Лейр только возмущенно фыркал в ответ.

— Я не шучу, — настаивал Шекких. — Я был нужен тебе — и твоя удача за шиворот приволокла меня на Лазаретную заставу. А теперь тебе нужен кто-то другой… или хотя бы нужен больше, чем я, — вот твоя удача и гонит меня прочь.

Новый интендант оказался хилым близоруким юношей, не избывшим еще отроческих прыщиков на лбу. Говорил он мягким баском, то и дело сбиваясь на сиплый фальцет. Он положительно не знал, куда девать свои непомерно длинные руки и ноги и поминутно втягивал голову в плечи, словно стараясь спрятать длинную тонкую шею. Словом, на воина он походил не более, чем гусеница на бабочку. Зато он был недурным для своих лет оружейным магом и отлично владел навыками магического грузопереноса. А уж сомнений в его честности и возникнуть не могло. Даже когда он, покраснев до ушей, вручил Шеккиху неожиданно легкий кошель с его жалованьем, тот и на долю мгновения не усомнился, что новый интендант не то, что пальцем — взглядом не коснулся содержимого кошеля после того, как кожаные завязки скрепил сургуч с печатью. Юнец явно ожидал обвинений и уже было рот раскрыл, готовясь оправдаться, но Шекких его опередил.

— Рубленая монета? — только и спросил он, подкинув кошель в руке.

— И рубленая, и облегченная, — кивнул интендант.

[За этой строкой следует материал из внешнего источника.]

(** ** Concrete environments

    Used to run the handlers on explicit inputs. *)

(** A container that answers the same at every call. *)
Definition steady_container (reachable : bool) (replan_failure : option string) : Container :=
  {| can_connect := fun _ => reachable;
     replan_error := fun _ => replan_failure;
     container_ready_error := fun _ => None;
     service_active_error := fun _ => None |}.

(** A unit with log level ["info"] and no external hostname. *)
Definition unit_with
    (endpoint host_ port_ : option string) (c : Container) : Self :=
  {| config := {| log_level := "info";
                  kafka_endpoint_option := endpoint;
                  external_hostname := None |};
     kafka_client := {| host := host_; port := port_ |};
     container := c |}.

(** The charm right after [__init__]. *)
Definition fresh_charm : Charm :=
  {| kafka_endpoint := None;
     unit_status := MaintenanceStatus EmptyString;
     effects := [] |}.

(** ** Predicates used in the statements *)

(** The log level passes the check of [_validate_config]. *)
Definition valid_log_level (self : Self) : bool :=
  Py.str_in (Py.upper (log_level (config self))) log_levels.

(** The relation has published both [host] and [port]. *)
Definition relation_data_present (self : Self) : bool :=
  Py.truthy (host (kafka_client self)) && Py.truthy (port (kafka_client self)).

(** Exactly one colon. *)
Definition one_colon (s : string) : Prop := Py.count ":" s = 1.

(** ** Shapes of the charm and of its trace used in the statements *)

(** The charm after [_validate_config] has set a status. *)
Definition with_status (s : StatusBase) (w : Charm) : Charm :=
  {| kafka_endpoint := kafka_endpoint w; unit_status := s; effects := effects w |}.

(** The charm after further calls [t], with status [s]. *)
Definition after (w : Charm) (s : StatusBase) (t : list Effect) : Charm :=
  {| kafka_endpoint := kafka_endpoint w; unit_status := s; effects := effects w ++ t |}.

(** One attempt of the apply step that reaches [replan()]. *)
Definition attempt (endpoint : option string) : list Effect :=
  [AddLayer "kafka-exporter" (_pebble_layer endpoint) true; Replan].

Краска медленно сходила с его лица.

— Вот ведь погань, — бесцветным голосом произнес Шекких.

— В чем дело? — не понял Лейр.

Вместо ответа Шекких сорвал печать, дернул завязки и высыпал несколько монет из кошеля себе на ладонь.

— Полюбуйся, — тем же невыразительны голосом сказал он. — Мое жалованье, сколько по бумагам следует — монета в монету. Только монеты уже не те. Как должен выглядеть золотой тикон, помнишь? Ты только посмотри — разве это тикон? Тоньше довоенного раза в два, края обрублены… да и цвет у золота не так, чтобы очень. А серебро! Бьюсь об заклад, сурьмы в нем немеряно… а может, и не сурьмы, шут их разберет… но уж слишком оно белое. Барахло это, а не деньги.

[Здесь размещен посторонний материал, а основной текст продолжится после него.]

(** * NegoPlatform: a shallow embedding of the negotiation core

    The development follows the Python sources of [negoplatform]:
    - [domain/models.py]      (module [Models]),
    - [core/events.py]        (module [Events]),
    - [core/session.py]       (module [Session]),
    - [agents/negochat/negochat_core.py] (module [NegoChat]),
    - [core/bus.py]           (module [Bus]),
    - [domain/games/multi_issue.py] (module [Games]),
    - [core/scheduler.py]     (module [Scheduler]),
    - [agent_api/actions.py]  (module [Actions]),
    - [agent_api/context.py]  (module [Context]);
    [Examples] holds sample sessions and [Notions] the predicates the
    statements are phrased with.

    Python [int] is [Z]; Python [float] is modelled by exact rationals [Q]
    (the code only stores, adds and compares floats); [dict]s with string
    keys are [gmap string _] where only lookups matter and association lists
    where the dictionary is an untyped payload.  Exceptions are values of
    the error monad [result]. *)

From Stdlib Require Import ZArith QArith Lia.
From stdpp Require Import base option list strings gmap pretty sorting.

Set Warnings "-register-all".

#[local] Open Scope Z_scope.

(** ** Exceptions *)

Inductive exn : Type :=
| ValueError (msg : string)
| TypeError (msg : string)
| KeyError (key : string)
| IndexError (msg : string)
| RuntimeError (msg : string)
| AttributeError (msg : string)
| QueueEmpty.

Inductive result (A : Type) : Type :=
| Ok (a : A)
| Raise (e : exn).
Arguments Ok {A} a.
Arguments Raise {A} e.

Definition rbind {A B} (m : result A) (f : A -> result B) : result B :=
  match m with
  | Ok a => f a
  | Raise e => Raise e
  end.

Notation "x <-- m ;; k" := (rbind m (fun x => k))
  (at level 100, m at next level, right associativity).

(** [str(e)] *)
Definition exn_str (e : exn) : string :=
  match e with
  | ValueError m | TypeError m | RuntimeError m | AttributeError m
  | IndexError m => m
  | KeyError k => "'" +:+ k +:+ "'"
  | QueueEmpty => ""
  end.

(** [x < y] on floats. *)
Definition Qltb (x y : Q) : bool := negb (Qle_bool y x).

(** ** Python values *)

(** Untyped Python values as they occur in event payloads and in the
    dictionaries produced by [to_dict]. Dictionaries have string keys and
    keep insertion order. *)
Inductive pyval : Type :=
| PNone
| PBool (b : bool)
| PInt (z : Z)
| PFloat (q : Q)
| PStr (s : string)
| PList (l : list pyval)
| PTuple (l : list pyval)
| PDict (d : list (string * pyval)).

Definition pydict : Type := list (string * pyval).

(** Truth value of a Python object ([if val]). *)
Definition truthy (v : pyval) : bool :=
  match v with
  | PNone => false
  | PBool b => b
  | PInt z => negb (z =? 0)
  | PFloat q => negb (Qeq_bool q 0)
  | PStr s => negb (String.eqb s "")
  | PList l | PTuple l => match l with [] => false | _ => true end
  | PDict d => match d with [] => false | _ => true end
  end.

(** [d.get(k)] as an option, [d[k]] with its [KeyError], and
    [d.get(k, dflt)]. *)
Fixpoint dict_lookup (d : pydict) (k : string) : option pyval :=
  match d with
  | [] => None
  | (k', v) :: rest => if String.eqb k' k then Some v else dict_lookup rest k
  end.

Definition dict_get (d : pydict) (k : string) : pyval :=
  default PNone (dict_lookup d k).

Definition dict_get_default (d : pydict) (k : string) (dflt : pyval) : pyval :=
  default dflt (dict_lookup d k).

Definition dict_index (d : pydict) (k : string) : result pyval :=
  match dict_lookup d k with
  | Some v => Ok v
  | None => Raise (KeyError k)
  end.

(** [d[k] = v] *)
Fixpoint dict_set (d : pydict) (k : string) (v : pyval) : pydict :=
  match d with
  | [] => [(k, v)]
  | (k', v') :: rest =>
      if String.eqb k' k then (k', v) :: rest else (k', v') :: dict_set rest k v
  end.

(** ** domain/models.py *)
Module Models.

Inductive Party : Type := AGENT | HUMAN.

Record Issue : Type := mkIssue {
  name : string;
  display_name : string;
  quantity : Z;
  divisible : bool
}.

(** [Issue.__post_init__] *)
Definition Issue_new (n d : string) (q : Z) (dv : bool) : result Issue :=
  if q <? 1
  then Raise (ValueError ("Issue quantity must be at least 1, got " +:+ pretty q))
  else Ok (mkIssue n d q dv).

Record Allocation : Type := mkAllocation {
  agent : Z;
  middle : Z;
  human : Z
}.

(** [Allocation.__post_init__]: the constructor refuses negative counts. *)
Definition Allocation_new (a m h : Z) : result Allocation :=
  if existsb (fun x => x <? 0) [a; m; h]
  then Raise (ValueError "Allocation values cannot be negative")
  else Ok (mkAllocation a m h).

Definition total (a : Allocation) : Z := agent a + middle a + human a.

Definition Allocation_is_complete (a : Allocation) : bool := middle a =? 0.

Definition all_to_agent (q : Z) : result Allocation := Allocation_new q 0 0.
Definition all_to_human (q : Z) : result Allocation := Allocation_new 0 0 q.
Definition all_in_middle (q : Z) : result Allocation := Allocation_new 0 q 0.

(** Python's [//] is floor division, as is [Z.div] for a positive divisor. *)
Definition split_even (q : Z) : result Allocation :=
  let each := q / 2 in
  let remainder := q - each * 2 in
  Allocation_new each remainder each.

(** An offer maps issue names to optional allocations. *)
Record Offer : Type := mkOffer {
  allocations : gmap string (option Allocation)
}.

Definition Offer_empty_dict : Offer := mkOffer ∅.

(** [Offer.__getitem__]: [self.allocations.get(issue_name)]. *)
Definition Offer_getitem (o : Offer) (issue_name : string) : option Allocation :=
  match allocations o !! issue_name with
  | Some v => v
  | None => None
  end.

(** [Offer.__setitem__] *)
Definition Offer_setitem (o : Offer) (issue_name : string)
    (a : option Allocation) : Offer :=
  mkOffer (<[issue_name := a]> (allocations o)).

(** [Offer.is_complete] *)
Definition Offer_is_complete (o : Offer) : bool :=
  if bool_decide (allocations o = ∅) then false
  else forallb (fun kv : string * option Allocation =>
                  match kv.2 with
                  | Some alloc => Allocation_is_complete alloc
                  | None => false
                  end)
               (map_to_list (allocations o)).

(** [Offer.copy]: a fresh allocation is constructed for every entry. *)
Definition copy_entry (v : option Allocation) : result (option Allocation) :=
  match v with
  | Some alloc =>
      a <-- Allocation_new (agent alloc) (middle alloc) (human alloc) ;;
      Ok (Some a)
  | None => Ok None
  end.

Fixpoint copy_items (l : list (string * option Allocation))
    : result (gmap string (option Allocation)) :=
  match l with
  | [] => Ok ∅
  | (k, v) :: rest =>
      v' <-- copy_entry v ;;
      m <-- copy_items rest ;;
      Ok (<[k := v']> m)
  end.

Definition Offer_copy (o : Offer) : result Offer :=
  m <-- copy_items (map_to_list (allocations o)) ;;
  Ok (mkOffer m).

(** [tuple(val)]: lists and tuples give their items, a string its
    characters, a dictionary its keys; anything else is not iterable. *)
Definition py_tuple (v : pyval) : result (list pyval) :=
  match v with
  | PList l | PTuple l => Ok l
  | PStr s => Ok (map (fun c => PStr (String c "")) (String.list_ascii_of_string s))
  | PDict d => Ok (map (fun kv : string * pyval => PStr kv.1) d)
  | _ => Raise (TypeError "object is not iterable")
  end.

Definition py_item (t : list pyval) (i : nat) : result pyval :=
  match t !! i with
  | Some v => Ok v
  | None => Raise (IndexError "tuple index out of range")
  end.

(** A count read from a payload. [bool] is a subclass of [int]; comparing
    any other non-number with [0] in [__post_init__] raises [TypeError].
    A [float] count lies outside the declared [tuple[int, int, int]] and
    is refused by the model as well. *)
Definition as_count (v : pyval) : result Z :=
  match v with
  | PInt z => Ok z
  | PBool b => Ok (if b then 1 else 0)
  | _ => Raise (TypeError "'<' not supported")
  end.

Definition check_count (v : pyval) : result Z :=
  c <-- as_count v ;;
  if c <? 0 then Raise (ValueError "Allocation values cannot be negative")
  else Ok c.

(** [Allocation.from_tuple]: [cls(agent=t[0], middle=t[1], human=t[2])],
    the constructor testing the counts in that order. *)
Definition Allocation_from_tuple (t : list pyval) : result Allocation :=
  x0 <-- py_item t 0 ;;
  x1 <-- py_item t 1 ;;
  x2 <-- py_item t 2 ;;
  a <-- check_count x0 ;;
  m <-- check_count x1 ;;
  h <-- check_count x2 ;;
  Ok (mkAllocation a m h).

Definition Allocation_to_tuple (a : Allocation) : pyval :=
  PTuple [PInt (agent a); PInt (middle a); PInt (human a)].

(** [Offer.from_dict] *)
Definition entry_from_dict (val : pyval) : result (option Allocation) :=
  if truthy val
  then t <-- py_tuple val ;;
       a <-- Allocation_from_tuple t ;;
       Ok (Some a)
  else Ok None.

Fixpoint from_dict_items (data : pydict)
    (acc : gmap string (option Allocation))
    : result (gmap string (option Allocation)) :=
  match data with
  | [] => Ok acc
  | (k, val) :: rest =>
      v <-- entry_from_dict val ;;
      from_dict_items rest (<[k := v]> acc)
  end.

Definition Offer_from_dict (data : pydict) : result Offer :=
  m <-- from_dict_items data ∅ ;;
  Ok (mkOffer m).

(** [Offer.to_dict] *)
Definition Offer_to_dict (o : Offer) : pydict :=
  map (fun kv : string * option Allocation =>
         (kv.1, match kv.2 with
                | Some alloc => Allocation_to_tuple alloc
                | None => PNone
                end))
      (map_to_list (allocations o)).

— А ты ожидал чего-то другого? — язвительно поинтересовался Айхнел.

— Не знаю, — пожал плечами Шекких. — Наверное, нет… но все равно противно. А ты, парень, — обернулся он к новому интенданту, — не красней. Не ты эту монету чеканил, не тебе ее и стыдиться.

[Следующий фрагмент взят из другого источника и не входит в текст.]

(** Socket 0 delivers two close notifications. *)
Definition double_close : list (Net * Event) :=
  registered_bootstrap
  ++ [(all_ok, ConnectionUpdate O close_plain);
      (all_ok, ConnectionUpdate O close_plain)].

(** *** Observations of status ids *)

(** The id that [handleIncomingMessages] passes to [handleStatusView] when
    the event loop runs [e] in state [s] (lines 154-159), if any. *)
Definition observed (config : Config) (e : Event) (s : State) : option string :=
  match exited s, e with
  | None, MessagesUpsert sock (msg :: _) =>
      if (is_listening sock s
          && match message msg with Some _ => true | None => false end
          && is_status_broadcast (key_remoteJid (key msg))
          && autoViewStatus config)%bool
      then Some (key_id (key msg))
      else None
  | _, _ => None
  end.

(** The event is a batch whose first message has id [statusId]. *)
Definition mentions (statusId : string) (e : Event) : bool :=
  match e with
  | MessagesUpsert _ (msg :: _) => String.eqb (key_id (key msg)) statusId
  | _ => false
  end.

Definition never_mentioned (statusId : string) (evs : list (Net * Event)) : bool :=
  forallb (fun ne => negb (mentions statusId (snd ne))) evs.
Lemma C8_same_sections_witness :
  let categories := [("feat", "Features"); ("fix", "Fixes")] in
  let c := contextOf [] categories [] in
  let commits := [commitOf "feat" "" "a" false; commitOf "fix" "" "b" false] in
  let rg1 := sameOrder categories in
  let rg2 := sameOrder (reverse categories) in
  ∃ buckets : gmap string (list string),
    releaseLines c rg1 commits
    = concat (sectionOf buckets <$> rangeOutput rg1)
    ∧ releaseLines c rg2 commits
      = concat (sectionOf buckets <$> rangeOutput rg2)
    ∧ rangeOutput rg1 ≡ₚ rangeOutput rg2
    ∧ ∀ cat items, buckets !! cat = Some items →
        items ≠ [] ∧ ∀ line, line ∈ items →
                       ∃ r, r ∈ commits ∧ line = formatCommit r.
Proof.
  intros categories c commits rg1 rg2.
  refine (proj1 (C8_same_sections c commits rg1 rg2 _ _ _)).
  - split; [compute_done|]. split; [intros i|]; compute_done.
  - split; [compute_done|]. split; [intros i|]; compute_done.
  - compute_done.
Defined.

(** C8, as stated, fails as soon as two categories have commits: the
    runtime may visit feat before fix in one run and fix before feat in the
    next, and the two texts differ. *)
Lemma C8_section_order_counterexample :
  let categories := [("feat", "Features"); ("fix", "Fixes")] in
  let c := contextOf [] categories [] in
  let commits := [commitOf "feat" "" "a" false; commitOf "fix" "" "b" false] in
  let rg1 := sameOrder categories in
  let rg2 := sameOrder (reverse categories) in
  ranges_of (Categories c) rg1 ∧ ranges_of (Categories c) rg2
  ∧ makeReleaseText c rg1 commits
    = "# Features" +:+ nl +:+ "- a" +:+ nl +:+ "# Fixes" +:+ nl +:+ "- b"
  ∧ makeReleaseText c rg2 commits
    = "# Fixes" +:+ nl +:+ "- b" +:+ nl +:+ "# Features" +:+ nl +:+ "- a"
  ∧ makeReleaseText c rg1 commits ≠ makeReleaseText c rg2 commits.
Proof.
  intros categories c commits rg1 rg2.
  split; [|split].
  - split; [compute_done|]. split; [intros i|]; compute_done.
  - split; [compute_done|]. split; [intros i|]; compute_done.
  - split; [|split]; by vm_compute.
Qed.

(** Why C8 asks for keys that differ by more than the case of their
    letters: with the keys Feat and feat, the commit goes to the bucket of
    the key visited first, and the last loop reads the bucket of the lowered
    key for both: one run writes nothing, the other writes the line under
    both titles. *)
Example makeReleaseText_case_collision :
  let categories := [("Feat", "A"); ("feat", "B")] in
  let c := contextOf [] categories [] in
  let commits := [commitOf "feat" "" "x" false] in
  makeReleaseText c (sameOrder categories) commits = EmptyString
  ∧ makeReleaseText c (sameOrder (reverse categories)) commits
    = "# B" +:+ nl +:+ "- x" +:+ nl +:+ "# A" +:+ nl +:+ "- x".
Proof. by vm_compute. Qed.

— Можно подумать, в стране ни серебра, ни золота не осталось, — пробормотал Лейр, потерянным взглядом созерцая пригоршню монет.

— Не «можно подумать», а так и есть, — поправил его Айхнел. — Это, если хочешь знать, третья на моей памяти магическая война. И всякий раз одно и то же. У золота и серебра своя магия есть, не забывай.

— Да-да, — хмыкнул Лейр. — То-то в наших краях пословица бытовала, что лучший талисман — полный золота карман.

— Глупости! — возмутился Айхнел. — Глупости, невежество и суеверие. Золото и серебро сами по себе никого не защищают. Скорей уж они могут навлечь на своего владельца всякие несчастья.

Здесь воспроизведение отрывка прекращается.